[WORK TASK] Scan the material that follows. Copy every line containing the word "assert".

[EXERCISE MATERIALS]

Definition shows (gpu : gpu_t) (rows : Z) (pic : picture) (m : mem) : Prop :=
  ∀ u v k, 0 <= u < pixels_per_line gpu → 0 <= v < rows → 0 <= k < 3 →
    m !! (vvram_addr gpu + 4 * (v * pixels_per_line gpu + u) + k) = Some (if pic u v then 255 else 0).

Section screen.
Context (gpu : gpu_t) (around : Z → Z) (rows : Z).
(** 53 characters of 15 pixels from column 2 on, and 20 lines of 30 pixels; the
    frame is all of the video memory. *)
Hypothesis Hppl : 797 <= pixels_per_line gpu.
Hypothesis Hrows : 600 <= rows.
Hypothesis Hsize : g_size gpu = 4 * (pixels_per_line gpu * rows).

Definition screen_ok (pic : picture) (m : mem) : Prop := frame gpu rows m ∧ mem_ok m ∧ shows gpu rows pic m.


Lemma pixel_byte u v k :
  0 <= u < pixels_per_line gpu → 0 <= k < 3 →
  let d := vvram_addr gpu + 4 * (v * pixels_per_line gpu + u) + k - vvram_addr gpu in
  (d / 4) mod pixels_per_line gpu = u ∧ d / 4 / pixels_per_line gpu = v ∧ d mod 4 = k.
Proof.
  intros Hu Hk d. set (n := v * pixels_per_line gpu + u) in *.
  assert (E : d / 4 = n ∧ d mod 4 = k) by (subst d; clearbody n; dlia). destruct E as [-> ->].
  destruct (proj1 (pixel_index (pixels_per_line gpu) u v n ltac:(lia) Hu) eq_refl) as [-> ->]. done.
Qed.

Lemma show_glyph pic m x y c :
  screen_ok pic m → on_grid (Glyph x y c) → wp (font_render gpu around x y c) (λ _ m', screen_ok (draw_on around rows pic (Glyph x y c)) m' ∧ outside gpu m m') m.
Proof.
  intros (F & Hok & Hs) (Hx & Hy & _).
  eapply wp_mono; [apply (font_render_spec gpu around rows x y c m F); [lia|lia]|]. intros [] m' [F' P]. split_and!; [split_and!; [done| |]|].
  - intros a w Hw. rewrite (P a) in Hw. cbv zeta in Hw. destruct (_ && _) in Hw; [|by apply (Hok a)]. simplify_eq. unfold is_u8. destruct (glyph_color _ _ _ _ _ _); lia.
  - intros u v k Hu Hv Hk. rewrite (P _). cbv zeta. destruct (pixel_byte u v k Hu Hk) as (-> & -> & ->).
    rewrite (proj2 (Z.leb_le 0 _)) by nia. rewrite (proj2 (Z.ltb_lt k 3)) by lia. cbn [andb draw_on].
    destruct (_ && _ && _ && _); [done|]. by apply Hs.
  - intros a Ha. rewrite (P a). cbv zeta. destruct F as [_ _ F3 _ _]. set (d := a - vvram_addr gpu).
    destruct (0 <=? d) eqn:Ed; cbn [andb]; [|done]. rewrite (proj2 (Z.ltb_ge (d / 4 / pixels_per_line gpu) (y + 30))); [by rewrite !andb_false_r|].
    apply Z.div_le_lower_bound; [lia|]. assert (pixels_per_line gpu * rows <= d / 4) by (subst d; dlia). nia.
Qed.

...

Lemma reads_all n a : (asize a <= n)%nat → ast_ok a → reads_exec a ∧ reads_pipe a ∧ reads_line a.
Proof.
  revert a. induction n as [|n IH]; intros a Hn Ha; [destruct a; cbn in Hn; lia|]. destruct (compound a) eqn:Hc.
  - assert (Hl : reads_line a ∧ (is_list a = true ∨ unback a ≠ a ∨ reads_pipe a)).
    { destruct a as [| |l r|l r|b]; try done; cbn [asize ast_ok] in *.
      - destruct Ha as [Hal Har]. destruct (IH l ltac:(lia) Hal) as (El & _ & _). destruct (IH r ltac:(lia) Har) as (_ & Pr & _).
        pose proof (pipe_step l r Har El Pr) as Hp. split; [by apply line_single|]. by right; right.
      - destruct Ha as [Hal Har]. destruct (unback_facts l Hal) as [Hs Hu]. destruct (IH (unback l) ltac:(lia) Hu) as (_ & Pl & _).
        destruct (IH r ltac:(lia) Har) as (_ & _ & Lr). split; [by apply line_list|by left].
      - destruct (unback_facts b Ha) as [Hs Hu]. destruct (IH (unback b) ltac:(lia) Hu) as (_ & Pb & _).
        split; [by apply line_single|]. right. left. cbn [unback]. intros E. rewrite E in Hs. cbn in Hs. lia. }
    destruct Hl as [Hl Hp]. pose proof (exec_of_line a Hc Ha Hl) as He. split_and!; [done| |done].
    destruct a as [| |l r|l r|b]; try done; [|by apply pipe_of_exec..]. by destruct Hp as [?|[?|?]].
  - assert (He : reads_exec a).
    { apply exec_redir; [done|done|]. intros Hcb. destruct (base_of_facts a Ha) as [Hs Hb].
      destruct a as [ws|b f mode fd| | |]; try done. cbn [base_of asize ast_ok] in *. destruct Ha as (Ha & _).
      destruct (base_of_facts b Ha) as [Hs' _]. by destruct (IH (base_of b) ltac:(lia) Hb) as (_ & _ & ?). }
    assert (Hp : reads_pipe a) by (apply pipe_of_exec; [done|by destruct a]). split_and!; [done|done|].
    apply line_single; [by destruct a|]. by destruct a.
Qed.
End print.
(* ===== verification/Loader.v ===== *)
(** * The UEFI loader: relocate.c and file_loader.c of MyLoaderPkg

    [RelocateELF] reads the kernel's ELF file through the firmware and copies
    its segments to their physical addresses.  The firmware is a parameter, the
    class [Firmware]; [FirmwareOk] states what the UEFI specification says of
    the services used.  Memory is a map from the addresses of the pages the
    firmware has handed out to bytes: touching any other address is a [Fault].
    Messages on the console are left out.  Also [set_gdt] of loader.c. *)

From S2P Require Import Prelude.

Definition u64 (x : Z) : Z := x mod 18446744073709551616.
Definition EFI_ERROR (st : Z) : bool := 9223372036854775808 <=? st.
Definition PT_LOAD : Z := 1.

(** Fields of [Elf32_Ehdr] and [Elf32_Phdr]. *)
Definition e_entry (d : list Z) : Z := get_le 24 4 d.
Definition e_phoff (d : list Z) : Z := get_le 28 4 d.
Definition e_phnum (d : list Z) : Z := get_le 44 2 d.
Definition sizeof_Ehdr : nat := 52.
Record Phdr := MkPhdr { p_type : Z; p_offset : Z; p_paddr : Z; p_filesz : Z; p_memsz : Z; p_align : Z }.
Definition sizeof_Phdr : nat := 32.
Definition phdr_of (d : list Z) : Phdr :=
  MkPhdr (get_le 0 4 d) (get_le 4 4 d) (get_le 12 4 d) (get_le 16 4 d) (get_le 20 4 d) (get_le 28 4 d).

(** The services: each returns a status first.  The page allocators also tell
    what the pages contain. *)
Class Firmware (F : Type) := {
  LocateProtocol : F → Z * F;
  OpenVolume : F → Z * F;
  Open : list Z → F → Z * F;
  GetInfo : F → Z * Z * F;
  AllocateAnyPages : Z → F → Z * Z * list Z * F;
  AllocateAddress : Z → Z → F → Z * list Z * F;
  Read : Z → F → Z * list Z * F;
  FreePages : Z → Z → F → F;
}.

...

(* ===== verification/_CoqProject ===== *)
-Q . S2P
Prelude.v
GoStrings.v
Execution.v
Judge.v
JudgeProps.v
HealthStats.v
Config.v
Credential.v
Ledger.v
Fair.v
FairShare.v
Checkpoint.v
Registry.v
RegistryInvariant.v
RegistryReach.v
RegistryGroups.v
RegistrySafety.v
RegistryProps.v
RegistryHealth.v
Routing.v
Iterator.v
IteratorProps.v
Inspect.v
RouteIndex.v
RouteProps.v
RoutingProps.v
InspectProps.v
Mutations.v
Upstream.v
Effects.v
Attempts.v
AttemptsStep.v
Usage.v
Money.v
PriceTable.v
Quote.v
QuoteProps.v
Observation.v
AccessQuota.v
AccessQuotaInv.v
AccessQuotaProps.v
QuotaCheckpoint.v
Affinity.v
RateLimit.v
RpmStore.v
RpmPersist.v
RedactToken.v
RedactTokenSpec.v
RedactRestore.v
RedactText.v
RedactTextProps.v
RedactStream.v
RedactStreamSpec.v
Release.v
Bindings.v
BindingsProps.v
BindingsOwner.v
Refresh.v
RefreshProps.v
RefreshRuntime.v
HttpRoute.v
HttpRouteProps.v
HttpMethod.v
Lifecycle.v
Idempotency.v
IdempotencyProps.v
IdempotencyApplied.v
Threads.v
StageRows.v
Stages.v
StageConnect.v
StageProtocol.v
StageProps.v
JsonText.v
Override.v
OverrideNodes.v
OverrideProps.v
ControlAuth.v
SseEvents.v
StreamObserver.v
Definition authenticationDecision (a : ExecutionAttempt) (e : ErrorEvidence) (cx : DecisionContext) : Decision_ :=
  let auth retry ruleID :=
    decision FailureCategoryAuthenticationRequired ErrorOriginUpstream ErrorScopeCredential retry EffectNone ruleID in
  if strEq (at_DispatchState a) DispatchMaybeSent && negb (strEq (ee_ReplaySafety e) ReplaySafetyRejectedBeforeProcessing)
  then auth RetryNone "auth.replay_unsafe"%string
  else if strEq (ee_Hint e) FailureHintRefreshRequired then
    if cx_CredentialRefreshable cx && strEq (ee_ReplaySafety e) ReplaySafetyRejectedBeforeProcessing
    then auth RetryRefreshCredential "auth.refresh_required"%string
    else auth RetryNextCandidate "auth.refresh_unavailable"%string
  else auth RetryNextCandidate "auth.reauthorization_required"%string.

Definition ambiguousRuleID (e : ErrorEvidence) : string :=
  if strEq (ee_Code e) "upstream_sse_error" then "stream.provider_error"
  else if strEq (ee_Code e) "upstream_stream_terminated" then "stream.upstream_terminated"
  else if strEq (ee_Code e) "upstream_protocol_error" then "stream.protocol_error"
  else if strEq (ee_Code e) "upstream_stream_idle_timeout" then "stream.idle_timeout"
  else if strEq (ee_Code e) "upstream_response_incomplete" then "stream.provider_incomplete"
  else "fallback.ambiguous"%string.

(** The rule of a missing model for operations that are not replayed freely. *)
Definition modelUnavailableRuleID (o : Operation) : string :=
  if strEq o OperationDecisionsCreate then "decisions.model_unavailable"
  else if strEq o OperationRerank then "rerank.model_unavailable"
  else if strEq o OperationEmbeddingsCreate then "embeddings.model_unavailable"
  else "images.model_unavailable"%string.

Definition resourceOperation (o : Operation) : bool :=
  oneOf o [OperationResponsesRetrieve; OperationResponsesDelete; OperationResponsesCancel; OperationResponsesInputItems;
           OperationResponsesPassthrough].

[ANSWER SECTION]
  assert (E : d / 4 = n ∧ d mod 4 = k) by (subst d; clearbody n; dlia). destruct E as [-> ->].
    apply Z.div_le_lower_bound; [lia|]. assert (pixels_per_line gpu * rows <= d / 4) by (subst d; dlia). nia.
  - assert (Hl : reads_line a ∧ (is_list a = true ∨ unback a ≠ a ∨ reads_pipe a)).
  - assert (He : reads_exec a).
    assert (Hp : reads_pipe a) by (apply pipe_of_exec; [done|by destruct a]). split_and!; [done|done|].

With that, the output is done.